* _Exercise requirements_: Extract all of the data and reproduce it precisely.

* _Data for the task_:
○ ○ ○ ○

Lemma get_code_loop_places segs f segs' : Forall seg_wf segs ->
  get_code_loop segs f = Ok segs' ->
  Forall seg_wf segs'
  /\ Forall (fun l => Exists (fun s => holds s (line_address l) (line_data l)) segs') (code_lines f)
  /\ (forall b e, Exists (fun s => holds s b e) segs -> Exists (fun s => holds s b e) segs')
  /\ sum_list (map (length ∘ seg_data) segs')
     = (sum_list (map (length ∘ seg_data) segs) + get_data_size (code_lines f))%nat.
Proof.
  revert segs. induction f as [|l t IH]; intros segs Hw.
  { intros [= <-]. cbn. split; [done|]. split; [constructor|]. split; [done|]. lia. }
  cbn [get_code_loop code_lines].
  case_bool_decide; [intros [= <-]; cbn; split; [done|]; split; [constructor|]; split; [done|]; lia|].
  case_bool_decide as Hdata; cbn [negb]; [|by apply IH].
  destruct (existsb _ _); [done|].
  assert (forall s1, grown segs s1 (line_address l) (line_data l) -> get_code_loop s1 t = Ok segs' ->
    Forall seg_wf segs'
    /\ Forall (fun l => Exists (fun s => holds s (line_address l) (line_data l)) segs') (l :: code_lines t)
    /\ (forall b e, Exists (fun s => holds s b e) segs -> Exists (fun s => holds s b e) segs')
    /\ sum_list (map (length ∘ seg_data) segs')
       = (sum_list (map (length ∘ seg_data) segs) + get_data_size (l :: code_lines t))%nat) as Hgo.
  { intros s1 (G1 & G2 & G3 & G4) Hl. destruct (IH s1 G1 Hl) as (A & B & C & D).
    split; [done|]. split; [constructor; [by apply C|done]|]. split; [auto|].
    unfold get_data_size in *. cbn. lia. }
  destruct (update_first _ _ segs) as [s1|] eqn:Hu.
  - apply Hgo. by apply grown_update.
  - apply Hgo. by apply grown_push.
Qed.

○ ○ ○ ○

* _Result below_:
Lemma get_code_loop_places segs f segs' : Forall seg_wf segs ->
  get_code_loop segs f = Ok segs' ->
  Forall seg_wf segs'
  /\ Forall (fun l => Exists (fun s => holds s (line_address l) (line_data l)) segs') (code_lines f)
  /\ (forall b e, Exists (fun s => holds s b e) segs -> Exists (fun s => holds s b e) segs')
  /\ sum_list (map (length ∘ seg_data) segs')
     = (sum_list (map (length ∘ seg_data) segs) + get_data_size (code_lines f))%nat.
Proof.
  revert segs. induction f as [|l t IH]; intros segs Hw.
  { intros [= <-]. cbn. split; [done|]. split; [constructor|]. split; [done|]. lia. }
  cbn [get_code_loop code_lines].
  case_bool_decide; [intros [= <-]; cbn; split; [done|]; split; [constructor|]; split; [done|]; lia|].
  case_bool_decide as Hdata; cbn [negb]; [|by apply IH].
  destruct (existsb _ _); [done|].
  assert (forall s1, grown segs s1 (line_address l) (line_data l) -> get_code_loop s1 t = Ok segs' ->
    Forall seg_wf segs'
    /\ Forall (fun l => Exists (fun s => holds s (line_address l) (line_data l)) segs') (l :: code_lines t)
    /\ (forall b e, Exists (fun s => holds s b e) segs -> Exists (fun s => holds s b e) segs')
    /\ sum_list (map (length ∘ seg_data) segs')
       = (sum_list (map (length ∘ seg_data) segs) + get_data_size (l :: code_lines t))%nat) as Hgo.
  { intros s1 (G1 & G2 & G3 & G4) Hl. destruct (IH s1 G1 Hl) as (A & B & C & D).
    split; [done|]. split; [constructor; [by apply C|done]|]. split; [auto|].
    unfold get_data_size in *. cbn. lia. }
  destruct (update_first _ _ segs) as [s1|] eqn:Hu.
  - apply Hgo. by apply grown_update.
  - apply Hgo. by apply grown_push.
Qed.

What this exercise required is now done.